(Saved entries)
==*==
Section cose_rules.
Context `{HailEnv} `{CborgSpec}.
#[local] Set Default Proof Using "All".

(** ** The encoder on these structures *)

Lemma encodeCose_item v i :
  item_of_js v = Some i -> item_ok i -> safe_ints i = true ->
  encodeCoseValue v = Ok (encode_item i).
Proof. intros Hv Hi Hs. unfold encodeCoseValue, encodeCbor. by rewrite (cborg_encode_item v i). Qed.

Lemma cose_equalBytes_eq a b : Cose.equalBytes a b = true <-> a = b.
Proof. apply Cbor.equalBytes_eq. Qed.

Lemma signatureStructure_Ok p b : short p -> short b ->
  signatureStructure p b = Ok (encode_item (structure_item p b)).
Proof. intros Hp Hb. apply encodeCose_item; [done|by apply structure_item_ok|done]. Qed.

Definition protected_js (t : HailSignedPayloadType) (k : bytes) : jsval :=
  JMap [(JNum (JInt COSE_ALGORITHM_HEADER), JNum (JInt COSE_ED25519_ALGORITHM));
        (JNum (JInt COSE_CONTENT_TYPE_HEADER), JStr (contentType (SIGNED_PROFILES t)));
        (JNum (JInt COSE_KEY_ID_HEADER), JBytes k)].

Lemma protected_encode t k : short (text_encode k) ->
  encodeCoseValue (protected_js t (text_encode k)) = Ok (encode_item (protected_item t k)).
Proof.
  intros Hk. apply encodeCose_item; [done|by apply protected_item_ok|done].
Qed.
==*==
[What needs to be done] Copy exactly the line that contains "(** ** The encoder on these structures *)" and every line after it through the end of the entries, with nothing added.

[Result of the task]
(** ** The encoder on these structures *)

Lemma encodeCose_item v i :
  item_of_js v = Some i -> item_ok i -> safe_ints i = true ->
  encodeCoseValue v = Ok (encode_item i).
Proof. intros Hv Hi Hs. unfold encodeCoseValue, encodeCbor. by rewrite (cborg_encode_item v i). Qed.

Lemma cose_equalBytes_eq a b : Cose.equalBytes a b = true <-> a = b.
Proof. apply Cbor.equalBytes_eq. Qed.

Lemma signatureStructure_Ok p b : short p -> short b ->
  signatureStructure p b = Ok (encode_item (structure_item p b)).
Proof. intros Hp Hb. apply encodeCose_item; [done|by apply structure_item_ok|done]. Qed.

Definition protected_js (t : HailSignedPayloadType) (k : bytes) : jsval :=
  JMap [(JNum (JInt COSE_ALGORITHM_HEADER), JNum (JInt COSE_ED25519_ALGORITHM));
        (JNum (JInt COSE_CONTENT_TYPE_HEADER), JStr (contentType (SIGNED_PROFILES t)));
        (JNum (JInt COSE_KEY_ID_HEADER), JBytes k)].

Lemma protected_encode t k : short (text_encode k) ->
  encodeCoseValue (protected_js t (text_encode k)) = Ok (encode_item (protected_item t k)).
Proof.
  intros Hk. apply encodeCose_item; [done|by apply protected_item_ok|done].
Qed.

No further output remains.